When the tool is used for finish machining of the elongated hole, a pulling and reaming method is adopted, firstly, the tool is in threaded connection with the pull rod 1, the tool enters the elongated hole, the flat groove at the rear end of the pull rod 1 is connected with a machine tool to provide a power source for rotation of the pull rod 1, the tool starts to cut at the moment, the first self-guiding part 3 and the second self-guiding part 4 at the front end of the tool not only have the function of front positioning, but also play a supporting role in the hole, and the two self-guiding parts greatly increase the rigidity of the tool.

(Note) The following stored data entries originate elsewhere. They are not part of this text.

Lemma allowedTypes_elem (t : jsstring) :
  t ∈ allowedTypes <->
  t = lit "text/plain" ∨ t = lit "application/pdf" ∨ t = lit "text/csv"
  ∨ t = lit "application/json".
Proof.
  unfold allowedTypes. rewrite !elem_of_cons, elem_of_nil. tauto.
Qed.

(** C10: a file goes on to be read and processed only if its type is one
    of the four allowed MIME types and its size is at most 10485760
    bytes; a file that violates either condition is refused with a file
    error, the uploaded file and every form field stay as they were, and
    no other error entry changes. *)
Theorem upload_validation :
  ∀ (st : FormState) (f : File.t),
    let st' := (handleFileUpload (Some f) st).1 in
    let outcome := (handleFileUpload (Some f) st).2 in
    let acceptable :=
      (File.type f = lit "text/plain" ∨ File.type f = lit "application/pdf"
       ∨ File.type f = lit "text/csv"
       ∨ File.type f = lit "application/json")
      ∧ (File.size f <= 10485760)%N in
    (outcome = Processing <-> acceptable)
    ∧ (outcome = Processing → uploadedFile st' = Some f)
    ∧ (¬ acceptable →
       outcome = Refused
       ∧ (∃ msg, errors st' !! "file" = Some msg ∧ msg ≠ [])
       ∧ uploadedFile st' = uploadedFile st
       ∧ formData st' = formData st
       ∧ isUploading st' = isUploading st
       ∧ csvRecords st' = csvRecords st
       ∧ selectedRecordIndex st' = selectedRecordIndex st
       ∧ ∀ k, k ≠ "file" → errors st' !! k = errors st !! k).
Proof.
  intros st f st' outcome acceptable.
  unfold st', outcome, acceptable, handleFileUpload, includes.
  rewrite <- allowedTypes_elem, <- maxSize_bytes.
  destruct (bool_decide (File.type f ∈ allowedTypes)) eqn:Ht; simpl.
  - apply bool_decide_eq_true in Ht.
    destruct (maxSize <? File.size f)%N eqn:Hs; simpl.
    + apply N.ltb_lt in Hs. split; [|split].
      * split; [discriminate | intros [_ H]; lia].
      * discriminate.
      * intros _. split; [reflexivity|]. split.
        { exists file_size_message. rewrite lookup_insert_eq.
          split; [reflexivity | discriminate]. }
        repeat split. intros k Hk. apply lookup_insert_ne. congruence.
    + apply N.ltb_ge in Hs. split; [|split].
      * split; [intros _; split; assumption | reflexivity].
      * reflexivity.
      * intros Hn. exfalso. apply Hn. split; assumption.
  - apply bool_decide_eq_false in Ht. split; [|split].
    + split; [discriminate | intros [H _]; contradiction].
    + discriminate.
    + intros _. split; [reflexivity|]. split.
      { exists file_type_message. rewrite lookup_insert_eq.
        split; [reflexivity | discriminate]. }
      repeat split. intros k Hk. apply lookup_insert_ne. congruence.
Qed.
(** X22. The requests of any run, whatever its outcome, come in five phases
    in this order: lookups of organization, shard, network and template;
    organization-level claims with their inventory listings; network lookups
    with at most one creation request; enrollment requests; at most one bind
    request.  So a run never creates two networks and never sends anything
    after the bind. *)
Theorem requests_in_phases
    (opts : list (string * string)) (st st' : State) (r : Result unit) :
  main opts st = (st', r) ->
  exists l1 l2 l3 l4 l5,
    trace st' = trace st ++ l1 ++ l2 ++ l3 ++ l4 ++ l5
    /\ Forall (fun req => is_lookup req = true) l1
    /\ Forall (fun req => is_org_claim req = true) l2
    /\ Forall (fun req => is_network_phase req = true) l3
    /\ (List.length (filter is_creation l3) <= 1)%nat
    /\ Forall (fun req => is_enrollment req = true) l4
    /\ Forall (fun req => is_bind req = true) l5
    /\ (List.length l5 <= 1)%nat.
Proof.
  intros Hmain.
  assert (P1 : sends (Forall (fun req => is_lookup req = true)) (upto_template opts)).
  { assert (S1 : forall L, sends (Forall (fun req => is_lookup req = true)) (main_org L)).
    { intros L. unfold main_org, getorgid, getshardurl, ret, sys_exit.
      sends_tac; reflexivity. }
    assert (S2 : forall L, sends (Forall (fun req => is_lookup req = true)) (main_nwcheck L)).
    { intros L. unfold main_nwcheck, getnwid, ret, sys_exit. sends_tac; reflexivity. }
    assert (S3 : forall L, sends (Forall (fun req => is_lookup req = true))
                             (main_template L)).
    { intros L. unfold main_template, gettemplateid, ret, sys_exit.
      sends_tac; reflexivity. }
    unfold upto_template, upto_nwcheck, upto_org.
    repeat (apply sends_bind; [|assumption]).
    apply sends_main_init. constructor. }
  assert (P2 : forall L, sends (Forall (fun req => is_org_claim req = true))
                           (main_classify L)).
  { intros L. unfold main_classify. apply sends_bind; [|intros; apply sends_lift; constructor].
    apply sends_classify_loop; intros; reflexivity. }
  assert (P4 : forall L, sends (Forall (fun req => is_enrollment req = true))
                           (main_enroll L)).
  { intros L. unfold main_enroll. apply sends_bind; [|intros; apply sends_lift; constructor].
    apply sends_enroll_loop; intros; reflexivity. }
  assert (P5 : forall L, sends (fun l => Forall (fun req => is_bind req = true) l
                                         /\ (List.length l <= 1)%nat) (main_bind L)).
  { intros L s1 s2 r' H. rewrite main_bind_run in H.
    exists [bind_request L]. destruct (_ && _); inversion H; subst;
      (split; [reflexivity | split; [repeat constructor | simpl; lia]]). }
  pose proof (sends_then _ _ _ _
                (sends_then _ _ _ _
                   (sends_then _ _ _ _
                      (sends_then _ _ _ _ P1 P2 (Forall_nil _))
                      main_network_one_creation
                      (conj (Forall_nil _) (Nat.le_0_l 1)))
                   P4 (Forall_nil _))
                P5 (conj (Forall_nil _) (Nat.le_0_l 1))) as Hall.
  destruct (Hall _ _ _ Hmain) as (l & E & (l1234 & l5 & -> & H1234 & F5 & C5)).
  destruct H1234 as (l123 & l4 & -> & H123 & F4).
  destruct H123 as (l12 & l3 & -> & H12 & F3 & C3).
  destruct H12 as (l1 & l2 & -> & F1 & F2).
  exists l1, l2, l3, l4, l5. rewrite E, <- !app_assoc. repeat split; assumption.
Qed.

(** * The devices of a run *)

Lemma compile_devicetypes_refines (models : list string) :
  compile_devicetypes models
  = fold_left (fun dt record => mark dt (family_spec record)) models no_devicetypes.
Proof.
  unfold compile_devicetypes, no_devicetypes.
  generalize {| mx := false; ms := false; mr := false |}.
  induction models as [|record models IH]; intros dt; simpl; [reflexivity|].
  now rewrite IH, devicetypes_update_refines.
Qed.

Lemma family_spec_by_prefix (record : string) :
  family_spec record = family_spec (prefix2 record)
  /\ (family_spec record = Some Appliance
      <-> prefix2 record = "MX" \/ prefix2 record = "Z1")
  /\ (family_spec record = Some Switch <-> prefix2 record = "MS")
  /\ (family_spec record = Some AccessPoint <-> prefix2 record = "MR")
  /\ (family_spec record = None
      <-> prefix2 record <> "MX" /\ prefix2 record <> "Z1"
          /\ prefix2 record <> "MS" /\ prefix2 record <> "MR").
Proof.
  split.
  { unfold family_spec. now rewrite prefix2_idempotent. }
  unfold family_spec.
  destruct (prefix2 record =? "MX") eqn:E1;
    [|destruct (prefix2 record =? "Z1") eqn:E2;
      [|destruct (prefix2 record =? "MS") eqn:E3;
        [|destruct (prefix2 record =? "MR") eqn:E4]]];
    string_cases;
    repeat match goal with
           | H : prefix2 record = _ |- _ => rewrite H
           end;
    repeat split; intros; try reflexivity; try discriminate; try tauto;
    try congruence;
    repeat match goal with
           | H : _ \/ _ |- _ => destruct H
           | H : _ /\ _ |- _ => destruct H
           end; try congruence; auto.
Qed.
(** * Operator-instance construction of [nvidia.dali.ops]

    A shallow embedding of [dali/python/nvidia/dali/ops/__init__.py]:
    the keyword classifier [_separate_kwargs], the node builder
    [_OperatorInstance], the descriptor factory [Operator.__init__], the
    multiple-input-set expander and the output repacking of
    [Operator.__call__], and the input preprocessing [_preprocess_inputs].

    Python objects that have identity (DataNode, _OperatorInstance) live in
    an explicit heap; a reference is the position of the object in its
    heap.  Exceptions are values of [exn]; a computation is a function from
    the state to a result-or-exception and the state it leaves behind. *)

From Stdlib Require Import ZArith String Ascii DecimalString.
From stdpp Require Import base option list sets strings.

Local Open Scope string_scope.
Local Open Scope list_scope.
Local Set Warnings "-register-all,-clear-no-such-hyp".

(** ** Python values *)

(** Python [bool], [int] and [float] objects. *)
Inductive scalar : Type :=
| SBool (b : bool)
| SInt (z : Z)
| SFloat (mantissa exponent : Z).

Abbreviation DALIDataType := nat (only parsing).

(** [nvidia.dali.types.ScalarConstant]: a scalar and its element type. *)
Record ScalarConstant : Type := mkScalarConstant {
  sc_value : scalar;
  sc_dtype : DALIDataType
}.

(** A reference to a [DataNode] object, and a reference to an
    [_OperatorInstance] object: positions in the heaps. *)
Abbreviation handle := nat (only parsing).
Abbreviation addr := nat (only parsing).

Inductive pyval : Type :=
| PNone
| PData (h : handle)
| PConst (c : ScalarConstant)
| PStr (s : string)
| PList (l : list pyval)
| PTuple (l : list pyval)
| PScalar (v : scalar)
| PObject (type_name : string) (tag : nat).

First 3 have the helicla flute of same phase with cutting portion 2 from guide portion, make things convenient for the chip removal, the diameter of second from guide portion 4 is slightly less than cutting portion 1, and the second can not only play the effect of support in the hole effectively to restrain the vibration from guide portion 4, has set up four cutting fluid flow holes 7 from guide portion 4 equipartition in addition at the second, makes the cutting fluid spray the cutting portion. Cutting fluid is input at high pressure through a cutting fluid high-pressure hose 13, conveyed into a liquid collecting cavity 10 through a quick-change connector 12 and a conveying channel 11, then conveyed into a threaded blind hole through an inflow hole and an inner cooling hole 8, and finally sprayed out at high pressure through four uniformly distributed cutting fluid outflow holes to be sprayed onto a cutter.

Finally, it should be noted that: the above embodiments are only used to illustrate the technical solution of the present invention, and not to limit the same; while the invention has been described in detail and with reference to the foregoing embodiments, it will be understood by those skilled in the art that: the technical solutions described in the foregoing embodiments may still be modified, or some or all of the technical features may be equivalently replaced; and the modifications or the substitutions do not make the essence of the corresponding technical solutions depart from the scope of the technical solutions of the embodiments of the present invention.